A guest is someone invited onto a residential or commercial property for a commercial purpose, such as a customer at a mall. A social visitor or licensee is also present on the home at the invitation or by approval of the property owner or occupant. For invitees and licensees, the invitation is an implied guarantee that it is safe to be on the property. In some states, a different duty of care is owed depending upon whether a visitor is a guest or licensee, however in other states that recognize these differences, the greatest duty of care is owed to both.

In numerous states that concentrate on the status of the visitor to evaluate liability, trespassers who are on the residential or commercial property with no right to be there and who are hurt are not able to recuperate at all. The owner or occupant need to merely avoid intentionally trying to harm the intruder, such as by setting traps. Nevertheless, in many cases, when an owner understands it is likely there will be an intruder, it is required to give sensible cautions of non-obvious threats to trespassers. Usually, the exception to this rule is a child intruder, who may get involved with an “appealing problem,” like a pool, and therefore is owed a greater duty of care.

Stae of the Property; Owner’s and Visitor’s Actions, for 15675

In other states, courts concentrate on the state of the property and the owner’s and visitor’s actions. Typically, homeowner and residents owe a task to keep property fairly safe and make repairs for all visitors except for trespassers. Elements that are considered when figuring out the duty are the scenarios under which the visitor came onto the residential or commercial property, the nature of the home, the reasonableness of the owner or occupant’s actions to repair or caution, and the foreseeability of the injury.

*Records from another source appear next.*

(** * MedSchool sandbox: broker (execd.py) and the two tool adapters
      (python_exec.py, shell_exec.py)

    A shallow embedding of the code-execution core of the repository:
    - [Execd]      : docker/sandbox/execd.py, the [/run] handler;
    - [PythonExec] : docker/mcp_server/tools/python_exec.py;
    - [ShellExec]  : docker/mcp_server/tools/shell_exec.py.

    Python [str] values are sequences of Unicode code points, so they are
    modelled as lists of code points; [len], slicing and [strip] count code
    points, exactly as in Python 3. *)

From Stdlib Require Import ZArith NArith QArith List String Ascii Bool Lia.
From Stdlib Require Import DecimalString SpecFloat.
Import ListNotations.

Local Open Scope Z_scope.
Set Warnings "-register-all,-abstract-large-number".

(* ------------------------------------------------------------------ *)
(** ** Python strings *)

Module PyStr.

(** A Python [str]: the list of its code points. *)
Definition str := list N.

(** A source-code literal (ASCII text). *)
Definition lit (s : string) : str :=
  List.map N_of_ascii (list_ascii_of_string s).

Definition len (s : str) : Z := Z.of_nat (List.length s).

(** Truthiness of a [str]: [bool(s)] is [len(s) != 0]. *)
Definition truthy (s : str) : bool :=
  match s with [] => false | _ :: _ => true end.
(** X24: Removing a registered tenant succeeds and takes exactly its entry
    out of the registry, so that no token naming it is accepted any more;
    files outside the tenant's state directory, the registry file apart,
    are not touched, and with [deleteData] nothing is left at or below
    that directory, whereas without it every file but the registry stays. *)
Theorem removed_tenant_is_gone (tenantId : string) (deleteData : option bool)
    (env : Env) (w : World) (entry : TenantEntry) :
  Path.isAbsolute (resolveStateDir env) = true ->
  isValidTenantId tenantId = true ->
  registered env w !! tenantId = Some entry ->
  exists w',
    removeTenant tenantId deleteData env w = (Returned tt, w')
    /\ registered env w' = delete tenantId (registered env w)
    /\ (forall token secret now context w2,
           parseTenantToken token = Some (tenantId, secret) ->
           validateTenantToken hashToken token env now w'
           <> (Returned (Some context), w2))
    /\ (forall p,
           p <> resolveTenantRegistryPath env ->
           under (resolveTenantStateDir (Some tenantId) env) p = false ->
           files w' !! p = files w !! p)
    /\ (deleteData = Some true ->
        existsSync (resolveTenantStateDir (Some tenantId) env) w' = false
        /\ forall p,
             under (resolveTenantStateDir (Some tenantId) env) p = true ->
             files w' !! p = None)
    /\ (default false deleteData = false ->
        forall p, p <> resolveTenantRegistryPath env -> files w' !! p = files w !! p).
Proof.
  intros Habs Hvalid Hentry.
  pose proof (TenantPathProps.registry_outside_tenant env tenantId Habs Hvalid) as Hout.
  exists (removedWorld tenantId deleteData env w).
  rewrite removeTenant_run, (getProperty_own _ _ _ Hentry).
  pose proof (removedWorld_registered tenantId deleteData env w Hout) as Hread.
  split; [reflexivity|]. split; [exact Hread|]. split; [|split; [|split]].
  - intros token secret now context w2 Hparse Hrun.
    pose proof (validate_requires_matching_hash hashToken _ _ _ _ _ _ Hrun)
      as (tid & secret' & stored & Hparse' & Hstored & _).
    rewrite Hparse in Hparse'. injection Hparse' as <- <-.
    rewrite Hread, lookup_delete_eq in Hstored. discriminate.
  - intros p Hp Hunder. now apply removedWorld_files.
  - intros ->. apply removedWorld_clean.
  - intros Hkeep p Hp. unfold removedWorld. cbv zeta. rewrite Hkeep.
    now rewrite files_saved_other, files_through.
Qed.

An owner or resident must routinely examine the residential or commercial property to find unsafe conditions and either fix them or put up a warning so that lawful visitors are not injured. Any owner that fails to fulfill this duty, such as by understanding of a hazardous condition and cannot warn visitors, can be held responsible for visitors’ injuries that result from it.

Limitations on Recovering for Premises Liability

The majority of states follow the principles of relative fault in premises liability cases. This indicates an injured person who is partially or fully responsible for exactly what happened can not recuperate for damages developing out of an unsafe property condition. A visitor has the duty to use sensible care to keep himself or herself safe. To the degree the visitor fails to utilize reasonable care, the recovery can be lowered by his or her portion of fault.

For example, in a state following comparative negligence, when a hurt individual is 10% responsible for an injury, the homeowner is accountable for 90% of the injury, and the total damages are $100,000, the victim’s recovery will be only $90,000. In states that follow contributory negligence, the complainant may be unable to recover at all if she or he is found even somewhat at fault.